In a regular R session that is interactive, the function will ask for the address (via readline
) but when knitting (thus when interactive()
is FALSE
) the folder address is the address defined in the folder
parameter (called via params$folder
).
This is where the knitting parameters we defined earlier comes in. So when knitting the input is data/subfolder
.
The main reason I use relative addresses is so that I don’t have to type out the full address. I recreate the full address from the working directory so that there is no ambiguity in the address.
Then, I have an if
statement for checking the address and user input. An error message will appear if the address does not have any CSV files (checked using identical
). It will print the address so you can check for typos.
Finally, the lapply
function will load the CSVs as a list.
Knitting
You need to use the “Knit with Parameters” option rather than the default Knit button (or a manual render
). I’m focussing on HTML here. When you knit, a window will pop up asking you what to input for each parameter you’ve set in the YAML. Here, it’s asking what’s the input for folder
. The window will say what you’ve set for folder
by default (data/subfolder
) or you can change it in the popup.
Is this really useful? Probably not and it wouldn’t be as reproducible, but we can do it because we can!

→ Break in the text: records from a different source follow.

(** * Space-weather monitor: a shallow embedding of the checker pipeline

    The development follows the TypeScript sources file by file:

    - [Js]          the fragment of the JavaScript runtime the code relies on
                    (number comparisons, [Math.floor]/[Math.round],
                    [Array.prototype.slice], object spread, JSON cloning);
    - [Host]        what the runtime provides and the code does not define
                    (parsing and printing of dates, printing of numbers);
    - [Types]       [src/lib/types.ts];
    - [Config]      [src/scripts/config.ts];
    - [Donki]       the mapping of the DONKI feed ([lib/donki]);
    - [Alerts]      [src/scripts/alerts.ts];
    - [State]       [src/scripts/state.ts];
    - [AlertsRoute] the alerts endpoint ([src/app/api/alerts/route.ts]);
    - [CheckerHealth] the age of the last run in the health display;
    - [Notify]      [src/scripts/notify.ts];
    - [Checker]     the body of [main] in [src/scripts/checker.ts];
    - [Predictions] the prediction store ([lib/predictions]);
    - [Route]       the handlers of the predictions endpoint;
    - [Verify]      the verification pass ([scripts/verify-predictions]).

    Conventions.  A JavaScript [number] that is a measurement is a rational
    [Q] (the feeds are filtered for NaN before they reach the pipeline);
    instants are integers, milliseconds since the epoch, as [Date.now()]
    returns them; ISO timestamps stay strings and are read with
    [getTime], which is total: every timestamp denotes a date.  Every clock
    read of one run of a function is taken at the same instant, which is
    passed in as [now].  File operations succeed.

    The embedding is followed by the vocabulary of the statements, by
    concrete inputs, and by the properties, one section per subject. *)

From Stdlib Require Import ZArith QArith Qround String Ascii List Lia.
From Stdlib Require Import DecimalString DecimalZ.
From stdpp Require Import base option list strings gmap.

Setting knitr options globally
You can set opts_knit
within your .Rprofile
as a global option using options(knitr.package.root.dir = <address>)
so that the root directory of your project is where your .Rproj
file is by default:
# Always use project directory as root directory
if(class(try(rprojroot::find_rstudio_root_file(), silent = TRUE)) != "try-error"){
options(knitr.package.root.dir = rprojroot::find_rstudio_root_file())}
This if
statement in your .Rprofile
file will check if there is an Rproject file (.Rproj
) using rprojroot::find_rstudio_root_file()
.
The function try
is used in debugging to catch any error messages. silent = TRUE
will suppress showing these error messages.
If you are not working in a project, then find_rstudio_root_file()
will generate an error message. So, we can check if we have generated an error message (class
should be a "try-error"
). If there is an error message, we are not working in a project and we do not change any options (options(knitr.package.root.dir
should be NULL
).
If there is no error message, then find_rstudio_root_file()
has found an .Rproj
file and will change the root directory to that location.
Again, setting
.Rprofile
defaults creates dependencies in your code which may be convenient for you but not reproducible to others.
Other points
You could also have a project specific .Rprofile
to your project root directory.
Parameters can be called anything and you can have any number of parameters. They only work when knitting. They don’t work in a regular session.
You can remove the last line of the importing function (imported_files <- import_files()
) if you’d rather load the function into your Global Environment.